▶ **Material for this task**
========================================================================

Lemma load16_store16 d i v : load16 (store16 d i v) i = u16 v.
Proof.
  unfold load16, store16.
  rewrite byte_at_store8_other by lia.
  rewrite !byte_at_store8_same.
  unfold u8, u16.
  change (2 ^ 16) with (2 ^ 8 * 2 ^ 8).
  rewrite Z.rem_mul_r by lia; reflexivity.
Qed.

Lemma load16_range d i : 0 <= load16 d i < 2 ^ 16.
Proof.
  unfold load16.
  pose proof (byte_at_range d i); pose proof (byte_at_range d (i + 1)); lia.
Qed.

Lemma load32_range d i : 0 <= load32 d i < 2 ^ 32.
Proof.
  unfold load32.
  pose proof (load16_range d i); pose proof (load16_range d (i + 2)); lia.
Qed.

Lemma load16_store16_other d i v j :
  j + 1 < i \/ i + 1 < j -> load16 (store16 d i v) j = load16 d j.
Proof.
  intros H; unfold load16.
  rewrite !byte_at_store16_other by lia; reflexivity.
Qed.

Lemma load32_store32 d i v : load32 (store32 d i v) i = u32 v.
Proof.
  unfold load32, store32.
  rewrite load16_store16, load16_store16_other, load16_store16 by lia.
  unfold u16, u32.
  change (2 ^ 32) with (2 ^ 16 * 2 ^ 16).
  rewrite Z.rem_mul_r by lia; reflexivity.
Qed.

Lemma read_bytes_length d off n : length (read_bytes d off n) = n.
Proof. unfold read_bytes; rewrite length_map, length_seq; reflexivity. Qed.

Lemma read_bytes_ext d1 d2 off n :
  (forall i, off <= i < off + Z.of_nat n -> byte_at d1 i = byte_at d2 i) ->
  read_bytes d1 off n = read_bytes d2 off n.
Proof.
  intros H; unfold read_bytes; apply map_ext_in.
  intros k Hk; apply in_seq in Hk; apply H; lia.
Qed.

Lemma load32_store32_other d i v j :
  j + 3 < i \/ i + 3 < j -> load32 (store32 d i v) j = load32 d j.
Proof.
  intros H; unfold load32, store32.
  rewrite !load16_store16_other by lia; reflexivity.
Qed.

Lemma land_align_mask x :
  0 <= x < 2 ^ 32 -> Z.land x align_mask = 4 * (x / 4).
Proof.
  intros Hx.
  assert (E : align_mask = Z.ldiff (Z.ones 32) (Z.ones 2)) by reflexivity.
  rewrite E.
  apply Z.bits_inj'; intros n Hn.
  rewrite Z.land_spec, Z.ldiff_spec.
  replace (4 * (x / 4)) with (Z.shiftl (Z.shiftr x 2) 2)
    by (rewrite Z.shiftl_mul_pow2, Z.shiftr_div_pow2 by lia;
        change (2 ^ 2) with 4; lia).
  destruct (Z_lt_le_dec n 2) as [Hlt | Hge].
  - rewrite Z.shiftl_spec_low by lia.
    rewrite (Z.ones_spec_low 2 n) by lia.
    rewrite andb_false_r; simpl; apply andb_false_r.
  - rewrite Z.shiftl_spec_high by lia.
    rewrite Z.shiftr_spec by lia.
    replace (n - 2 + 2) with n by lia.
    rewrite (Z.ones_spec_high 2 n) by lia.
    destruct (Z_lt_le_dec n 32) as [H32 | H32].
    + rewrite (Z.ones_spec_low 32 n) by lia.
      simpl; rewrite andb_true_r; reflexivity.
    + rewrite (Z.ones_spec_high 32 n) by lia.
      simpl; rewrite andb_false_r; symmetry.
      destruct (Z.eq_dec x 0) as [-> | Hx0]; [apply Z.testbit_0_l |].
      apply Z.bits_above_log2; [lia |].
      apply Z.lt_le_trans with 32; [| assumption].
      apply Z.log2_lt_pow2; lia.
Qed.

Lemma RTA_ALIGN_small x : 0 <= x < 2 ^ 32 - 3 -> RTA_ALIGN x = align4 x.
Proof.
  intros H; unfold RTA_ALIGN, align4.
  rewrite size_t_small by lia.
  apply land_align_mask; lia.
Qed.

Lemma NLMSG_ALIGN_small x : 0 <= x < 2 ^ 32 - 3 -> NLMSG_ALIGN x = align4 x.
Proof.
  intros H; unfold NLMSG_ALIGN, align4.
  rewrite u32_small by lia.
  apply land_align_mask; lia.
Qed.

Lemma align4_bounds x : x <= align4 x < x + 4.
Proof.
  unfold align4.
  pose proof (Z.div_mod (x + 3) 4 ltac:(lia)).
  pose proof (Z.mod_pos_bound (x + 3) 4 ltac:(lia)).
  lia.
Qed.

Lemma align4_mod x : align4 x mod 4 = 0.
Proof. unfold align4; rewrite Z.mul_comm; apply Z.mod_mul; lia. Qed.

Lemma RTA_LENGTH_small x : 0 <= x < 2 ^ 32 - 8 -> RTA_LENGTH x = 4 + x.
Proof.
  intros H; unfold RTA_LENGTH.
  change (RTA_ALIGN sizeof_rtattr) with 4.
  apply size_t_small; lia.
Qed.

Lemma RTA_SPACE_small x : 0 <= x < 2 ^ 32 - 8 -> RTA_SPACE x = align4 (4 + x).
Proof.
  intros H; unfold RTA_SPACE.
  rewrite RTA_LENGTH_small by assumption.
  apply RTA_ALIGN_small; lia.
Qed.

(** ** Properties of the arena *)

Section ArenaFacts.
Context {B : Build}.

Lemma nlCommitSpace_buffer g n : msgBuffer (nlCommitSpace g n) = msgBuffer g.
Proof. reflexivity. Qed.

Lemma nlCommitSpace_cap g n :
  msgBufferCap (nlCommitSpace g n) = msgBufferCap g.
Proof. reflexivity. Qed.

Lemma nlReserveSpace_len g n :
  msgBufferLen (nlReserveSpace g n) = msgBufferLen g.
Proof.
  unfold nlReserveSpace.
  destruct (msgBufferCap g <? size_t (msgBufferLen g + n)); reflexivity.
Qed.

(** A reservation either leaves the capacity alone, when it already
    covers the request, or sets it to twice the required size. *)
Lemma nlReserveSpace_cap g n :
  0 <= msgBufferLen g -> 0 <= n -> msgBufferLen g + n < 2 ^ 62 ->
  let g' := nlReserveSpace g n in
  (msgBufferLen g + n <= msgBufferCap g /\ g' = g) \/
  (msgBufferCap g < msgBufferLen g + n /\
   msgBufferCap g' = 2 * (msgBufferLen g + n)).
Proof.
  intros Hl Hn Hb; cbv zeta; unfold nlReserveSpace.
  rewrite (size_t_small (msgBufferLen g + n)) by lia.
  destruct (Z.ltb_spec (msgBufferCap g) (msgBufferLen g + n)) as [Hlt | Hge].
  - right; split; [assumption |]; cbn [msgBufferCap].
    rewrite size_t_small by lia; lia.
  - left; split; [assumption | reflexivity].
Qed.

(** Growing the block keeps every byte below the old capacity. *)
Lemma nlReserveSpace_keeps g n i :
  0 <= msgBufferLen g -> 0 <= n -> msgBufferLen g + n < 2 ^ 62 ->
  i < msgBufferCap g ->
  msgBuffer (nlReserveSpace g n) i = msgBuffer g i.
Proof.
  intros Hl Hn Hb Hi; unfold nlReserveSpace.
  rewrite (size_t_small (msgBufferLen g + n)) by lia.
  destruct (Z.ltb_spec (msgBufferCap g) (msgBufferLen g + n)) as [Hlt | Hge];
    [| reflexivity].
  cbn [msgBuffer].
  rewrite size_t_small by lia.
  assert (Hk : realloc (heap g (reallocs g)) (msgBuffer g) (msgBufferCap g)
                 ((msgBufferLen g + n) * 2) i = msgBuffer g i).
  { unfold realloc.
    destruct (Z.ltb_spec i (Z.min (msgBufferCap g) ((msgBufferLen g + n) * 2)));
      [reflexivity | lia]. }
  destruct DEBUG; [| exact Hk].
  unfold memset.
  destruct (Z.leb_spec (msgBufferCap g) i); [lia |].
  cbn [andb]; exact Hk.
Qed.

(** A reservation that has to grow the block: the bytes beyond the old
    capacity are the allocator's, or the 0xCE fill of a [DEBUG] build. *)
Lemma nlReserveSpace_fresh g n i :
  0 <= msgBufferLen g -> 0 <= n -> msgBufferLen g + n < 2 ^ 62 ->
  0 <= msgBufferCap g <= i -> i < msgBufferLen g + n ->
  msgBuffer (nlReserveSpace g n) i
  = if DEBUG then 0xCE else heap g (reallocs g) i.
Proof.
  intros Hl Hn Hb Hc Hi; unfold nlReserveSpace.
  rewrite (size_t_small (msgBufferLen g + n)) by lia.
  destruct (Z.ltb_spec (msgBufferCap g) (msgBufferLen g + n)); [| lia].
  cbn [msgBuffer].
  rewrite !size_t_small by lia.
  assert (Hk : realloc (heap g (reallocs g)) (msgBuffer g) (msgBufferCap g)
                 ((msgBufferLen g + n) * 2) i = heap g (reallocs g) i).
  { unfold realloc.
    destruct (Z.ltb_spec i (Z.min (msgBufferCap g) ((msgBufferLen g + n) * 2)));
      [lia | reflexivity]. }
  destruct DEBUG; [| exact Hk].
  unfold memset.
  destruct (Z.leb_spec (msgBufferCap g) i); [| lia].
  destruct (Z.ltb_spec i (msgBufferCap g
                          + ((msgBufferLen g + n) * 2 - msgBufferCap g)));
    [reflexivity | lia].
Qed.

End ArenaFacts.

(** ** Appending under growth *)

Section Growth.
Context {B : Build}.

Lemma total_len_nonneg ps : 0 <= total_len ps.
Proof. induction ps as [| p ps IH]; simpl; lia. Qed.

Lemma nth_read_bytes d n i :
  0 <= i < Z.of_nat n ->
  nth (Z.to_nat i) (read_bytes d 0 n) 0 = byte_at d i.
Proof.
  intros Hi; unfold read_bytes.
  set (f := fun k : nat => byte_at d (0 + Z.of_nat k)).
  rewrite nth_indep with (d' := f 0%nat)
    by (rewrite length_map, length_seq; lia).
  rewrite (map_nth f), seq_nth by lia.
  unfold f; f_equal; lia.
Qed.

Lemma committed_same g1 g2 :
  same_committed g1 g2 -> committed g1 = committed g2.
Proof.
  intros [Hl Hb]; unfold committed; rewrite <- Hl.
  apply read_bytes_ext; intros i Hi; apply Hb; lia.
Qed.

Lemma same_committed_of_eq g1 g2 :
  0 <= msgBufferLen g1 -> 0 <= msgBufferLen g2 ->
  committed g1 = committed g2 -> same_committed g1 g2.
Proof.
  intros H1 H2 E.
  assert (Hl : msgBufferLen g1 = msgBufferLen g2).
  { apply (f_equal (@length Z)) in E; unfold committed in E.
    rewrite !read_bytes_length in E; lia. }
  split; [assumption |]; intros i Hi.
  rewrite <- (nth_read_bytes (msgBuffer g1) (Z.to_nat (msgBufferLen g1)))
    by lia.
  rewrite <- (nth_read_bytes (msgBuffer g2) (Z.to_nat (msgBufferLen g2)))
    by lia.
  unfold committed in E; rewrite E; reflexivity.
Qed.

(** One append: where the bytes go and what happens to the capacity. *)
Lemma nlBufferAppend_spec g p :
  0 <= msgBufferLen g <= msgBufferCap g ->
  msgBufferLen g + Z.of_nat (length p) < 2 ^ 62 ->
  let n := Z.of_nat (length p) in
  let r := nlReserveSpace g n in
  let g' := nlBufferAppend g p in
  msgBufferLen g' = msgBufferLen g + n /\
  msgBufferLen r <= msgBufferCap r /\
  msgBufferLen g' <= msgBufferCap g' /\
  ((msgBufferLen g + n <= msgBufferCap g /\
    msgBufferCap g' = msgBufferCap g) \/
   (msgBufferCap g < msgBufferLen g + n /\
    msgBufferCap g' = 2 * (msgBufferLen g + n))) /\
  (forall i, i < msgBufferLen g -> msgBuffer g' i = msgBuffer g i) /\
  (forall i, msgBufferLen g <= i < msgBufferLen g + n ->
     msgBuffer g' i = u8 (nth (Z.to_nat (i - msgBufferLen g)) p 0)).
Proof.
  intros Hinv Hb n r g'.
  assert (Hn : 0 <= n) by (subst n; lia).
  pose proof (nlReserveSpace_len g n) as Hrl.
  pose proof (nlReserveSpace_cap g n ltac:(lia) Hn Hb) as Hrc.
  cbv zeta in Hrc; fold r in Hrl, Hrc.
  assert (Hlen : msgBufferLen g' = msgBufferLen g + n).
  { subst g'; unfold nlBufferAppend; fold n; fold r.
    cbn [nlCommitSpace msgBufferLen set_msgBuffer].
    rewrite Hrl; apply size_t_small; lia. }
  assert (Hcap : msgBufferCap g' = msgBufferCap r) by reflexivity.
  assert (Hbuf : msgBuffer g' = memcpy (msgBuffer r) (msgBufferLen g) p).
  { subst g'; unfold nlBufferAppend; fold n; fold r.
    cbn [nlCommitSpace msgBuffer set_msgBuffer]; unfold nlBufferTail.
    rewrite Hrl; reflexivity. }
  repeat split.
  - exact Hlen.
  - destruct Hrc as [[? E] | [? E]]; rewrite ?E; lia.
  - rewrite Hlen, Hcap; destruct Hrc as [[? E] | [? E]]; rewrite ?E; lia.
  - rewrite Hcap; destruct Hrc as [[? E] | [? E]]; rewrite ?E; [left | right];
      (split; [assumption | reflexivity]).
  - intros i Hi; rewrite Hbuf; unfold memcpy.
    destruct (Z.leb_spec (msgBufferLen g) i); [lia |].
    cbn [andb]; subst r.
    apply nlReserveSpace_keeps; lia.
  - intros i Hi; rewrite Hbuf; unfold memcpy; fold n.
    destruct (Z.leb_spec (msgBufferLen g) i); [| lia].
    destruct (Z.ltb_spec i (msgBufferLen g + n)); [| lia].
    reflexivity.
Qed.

========================================================================

▶ **Exercise instructions**
With the string "DEBUG" as the key, filter the data above and show the lines that match.

▶ **Response**
  destruct DEBUG; [| exact Hk].
    capacity are the allocator's, or the 0xCE fill of a [DEBUG] build. *)
  = if DEBUG then 0xCE else heap g (reallocs g) i.
  destruct DEBUG; [| exact Hk].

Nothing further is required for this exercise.